Cerca
Close this search box.

Certo, tutti vorremmo un sequel di Nier, ma quello che voglio davvero è il ritorno di un altro classico di Yoko Taro

Tempo di lettura: 3 minuti

A patto che Yoko Taro non ci stia prendendo in giro, sembra sempre più che sia in arrivo un altro gioco di Nier. Che si tratti di Nier 3, o di Nier 4 se consideri Reincarnation (e dovresti, perché lo stesso Taro sembra esserne convinto), nessuno lo sa ancora, anche se i recenti accenni suggeriscono che la parola “pentimento” potrebbe essere inserita da qualche parte. Tutto ciò va bene, è anche potenzialmente eccitante, adoro Nier! Ma (ovviamente c’è un ma), la cosa che più mi piacerebbe vedere da Taro è un ritorno alla sua serie meno conosciuta ma altrettanto interessante, Drakengard.

Pubblicità Fanatical.com - Big savings on official Steam games

Se sei un fan sfegatato di Nier/Taro, probabilmente conoscerai già la linea di giochi Drakengard, una breve serie di giochi di cui Taro ha realizzato solo due copie su tre, ma che è anche profondamente legata a Nier. Non mi addentrerò troppo nei dettagli, ma che tu ci creda o no, Nier è in realtà uno spin-off del Drakengard originale, ambientato nel futuro di uno dei suoi finali che è ridicolmente difficile da sbloccare. Questo finale è particolarmente bizzarro, perché l’intero gioco ha un’ambientazione medievale, ma per qualche motivo vede il suo protagonista a cavallo di un drago spinto nella Tokyo dei giorni nostri, mettendo in moto gli eventi del Nier originale.

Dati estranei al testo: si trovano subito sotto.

(** [re.fullmatch] of the interval pattern: the four groups.  The classes
    of neighbouring pattern items are disjoint, so the greedy scan is the
    only way to match. *)
Definition fullmatch_between (s : string) : option (ascii * string * string * ascii) :=
  match skip_spaces s with
  | String lb s1 =>
      if is_left_brace lb then
        let (ls, s2) := take_number (skip_spaces s1) in
        match ls, skip_spaces s2 with
        | String _ _, String comma s3 =>
            if Ascii.eqb comma "," then
              let (rs, s4) := take_number (skip_spaces s3) in
              match rs, skip_spaces s4 with
              | String _ _, String rb s5 =>
                  if is_right_brace rb then
                    match skip_spaces s5 with
                    | EmptyString => Some (lb, ls, rs, rb)
                    | _ => None
                    end
                  else None
              | _, _ => None
              end
            else None
        | _, _ => None
        end
      else None
  | EmptyString => None
  end.

(** [left, right = xs]. *)
Definition unpack2 (xs : list val) : result (val * val) :=
  match xs with
  | [l; r] => Ok (l, r)
  | _ :: _ :: _ :: _ => Raise (ValueError "too many values to unpack (expected 2)")
  | _ => Raise (ValueError ("not enough values to unpack (expected 2, got "
                            ++ str_int (Z.of_nat (List.length xs)) ++ ")"))
  end.

(** [left <= e <= right] and its three variants: the second comparison is
    evaluated only when the first holds. *)
Definition chained (strict_l strict_r : bool) (left e right : val) : result val :=
  b <- py_order strict_l left e ;;
  if (b : bool) then (b' <- py_order strict_r e right ;; Ok (VBool b'))
  else Ok (VBool false).

Section WithBuiltins.
Context `{PyBuiltins}.

(** [kwarg_str]. *)
Definition kwarg_str (kw : kwargs) : string :=
  match kw with
  | [] => ""
  | _ => "(_, " ++ String.concat ", "
           (List.map (fun '(k, v) => k ++ "=" ++ py_repr v) kw) ++ ")"
  end.

(** [constant]. *)
Definition constant (value : val) : Lambda :=
  mkLambda None (Some (fun _ => Ok value)) (py_str value).

(** [Lambda.apply]: the accessor is [partial(fcn, **kwargs)]. *)
Definition apply (self : Lambda) (fcn : Callable) (kw : kwargs) : Lambda :=
  mkLambda (Some self) (Some (fun p => call fcn [p] kw))
           (".apply(" ++ callable_name fcn ++ kwarg_str kw ++ ")").

(** [Lambda.negate]. *)
Definition negate (self : Lambda) : Lambda :=
  mkLambda (Some self) (Some (fun e => Ok (VBool (negb (truthy e))))) " not".

(** [Lambda.is_none] and [Lambda.not_none]. *)
Definition is_none (self : Lambda) : Lambda :=
  mkLambda (Some self)
           (Some (fun e => Ok (VBool match e with VNone => true | _ => false end)))
           " is None".

Definition not_none (self : Lambda) : Lambda :=
  mkLambda (Some self)
           (Some (fun e => Ok (VBool match e with VNone => false | _ => true end)))
           " is not None".

(** [Lambda.f]. *)
Definition f (self : Lambda) : Callable := BoundInvoke self.

(** [Lambda.__eq__], [__ne__], [__lt__] and [__le__]: each returns the
    bound [invoke] of the new node. *)
Definition __eq__ (self : Lambda) (other : val) : Callable :=
  f (mkLambda (Some self) (Some (fun e => Ok (VBool (py_eq e other))))
              ("==" ++ py_str other)).

Definition __ne__ (self : Lambda) (other : val) : Callable :=
  f (mkLambda (Some self) (Some (fun e => Ok (VBool (negb (py_eq e other)))))
              ("!=" ++ py_str other)).

Definition __lt__ (self : Lambda) (other : val) : Callable :=
  f (mkLambda (Some self) (Some (fun e => b <- py_lt e other ;; Ok (VBool b)))
              ("<" ++ py_str other)).


(** [as_fcn]. *)
Definition as_fcn (function_or_lambda : FunctionOrLambda) : Callable :=
  match function_or_lambda with
  | IsLambda l => f l
  | IsCallable c => c
  | IsValue v => f (constant v)
  end.

(** [name_for]. *)
Definition name_for (function_or_lambda : FunctionOrLambda) : string :=
  match function_or_lambda with
  | IsLambda l => repr l
  | IsCallable (PyFunction name source _) =>
      if String.eqb name "<lambda>" then drop_last source else name
  | IsCallable (BoundInvoke self) => repr self
  | IsValue v => py_str v
  end.

(** [as_name_function]. *)
Definition as_name_function (fl : FunctionOrLambda) : string * Callee :=
  match fl with
  | IsLambda l => (repr l, Fn (f l))
  | IsCallable c => (name_for fl, Fn c)
  | IsValue v => (name_for fl, NotCallable v)
  end.

(** [interpret_between]; [right = None] is [UNASSIGNED]. *)
Definition interpret_between (left : val) (right : option val)
    (left_inclusive right_inclusive : bool) : result (val * val * bool * bool) :=
  match right with
  | Some r => Ok (left, r, left_inclusive, right_inclusive)
  | None =>
      match left with
      | VStr s =>
          match fullmatch_between s with
          | None => Raise (ValueError ("Unrecognized between spec '" ++ s ++ "'"))
          | Some (left_brace, left_str, right_str, right_brace) =>
              let left_inclusive := Ascii.eqb left_brace "[" in
              let right_inclusive := Ascii.eqb right_brace "]" in
              left <- py_float left_str ;;
              right <- py_float right_str ;;
              Ok (VFloat left, VFloat right, left_inclusive, right_inclusive)
          end
      | VTuple xs =>
          '(l, r) <- unpack2 xs ;; Ok (l, r, false, false)
      | VList xs =>
          '(l, r) <- unpack2 xs ;; Ok (l, r, true, true)
      | _ => Raise (ValueError
               "right not specified but first argument isn't str, list, or tuple")
      end
  end.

Drakengard ha avuto un sequel, ma Taro non ha avuto nulla a che fare con questo, anche se poi è tornato per Drakengard 3, uscito nel 2013, tre anni dopo Nier. Sfortunatamente, il 3 ha ricevuto recensioni contrastanti, soprattutto a causa di gravi problemi di framerate, anche se il gameplay è stato ben accolto, anche se nessuno ha apprezzato le parti in cui si cavalcava il drago.

Riconosco che Drakengard 3 non è sempre stato il migliore, ma per la maggior parte penso che sia stato un po’ più coraggioso di Nier, un gioco il cui finale è davvero emozionante, ma la cui formula generale riprende (consapevolmente) Ocarina of Time. Drakengard 3 è uno strano gioco in cui vestirai i panni di Zero, un essere senza fronzoli e simile a un dio che è in missione per uccidere le sue cinque sorelle insieme al suo ansioso compagno drago Mikhail. È strano, sorprendentemente eccitante e pieno di potenziale che non è mai stato realizzato.

Una delle maggiori critiche mosse al Nier originale era il combattimento poco brillante del gioco, cosa che è stata probabilmente corretta con il suo sequel Automata e la successiva riedizione come Replicant ver.1.22. Nier, quindi, ha avuto la possibilità di brillare ancora due volte e, come già detto, sembra che possa farlo ancora una volta con un qualche tipo di sequel. Drakengard, invece, sembra destinato a rimanere bloccato per sempre con soli tre giochi, anche se personaggi come Zero sono apparsi come gacha pull nel titolo mobile Reincarnation.

Non è che non ci siano riferimenti a Drakengard 3, se sei abbastanza attento li vedrai in Automata, ma vorrei davvero che questi elementi fantasy fiorissero in un modo in cui non sono stati in grado di farlo. Andare in giro a cavallo di un drago è un concetto eternamente fantastico e forse, con il beneficio della modernità, si potrebbe trovare il modo di farlo funzionare, magari in modo fluido.

Uno degli aspetti più interessanti di Drakengard 3 è il modo in cui riconosce più apertamente i diversi finali del gioco, cioè i finali ramificati. In effetti, è l’intera struttura che precede il primo finale del gioco, con l’androide Accord che ci porta avanti nell’universo. In effetti, il motivo per cui Accord salta da una linea temporale all’altra è quello di trovare un mondo in cui le cose si concludano felicemente: ironicamente, è quasi una ricerca di potenziale. Futuri potenziali, risoluzioni potenziali, conflitti potenziali, che Drakengard non è mai riuscito a osservare.

Ammetto che è del tutto possibile che alcune di queste cose tornino in un futuro gioco di Nier; dopotutto, si tratta dell’IP più popolare e di successo tra le due, quindi non mi aspetto un ritorno completo a Drakengard (soprattutto per quanto riguarda l’avversione al rischio dell’industria videoludica di questi tempi). Quindi, in ogni caso, spero che vedremo ancora il mondo di Drakengard, anche se Taro dovrà essere un po’ subdolo.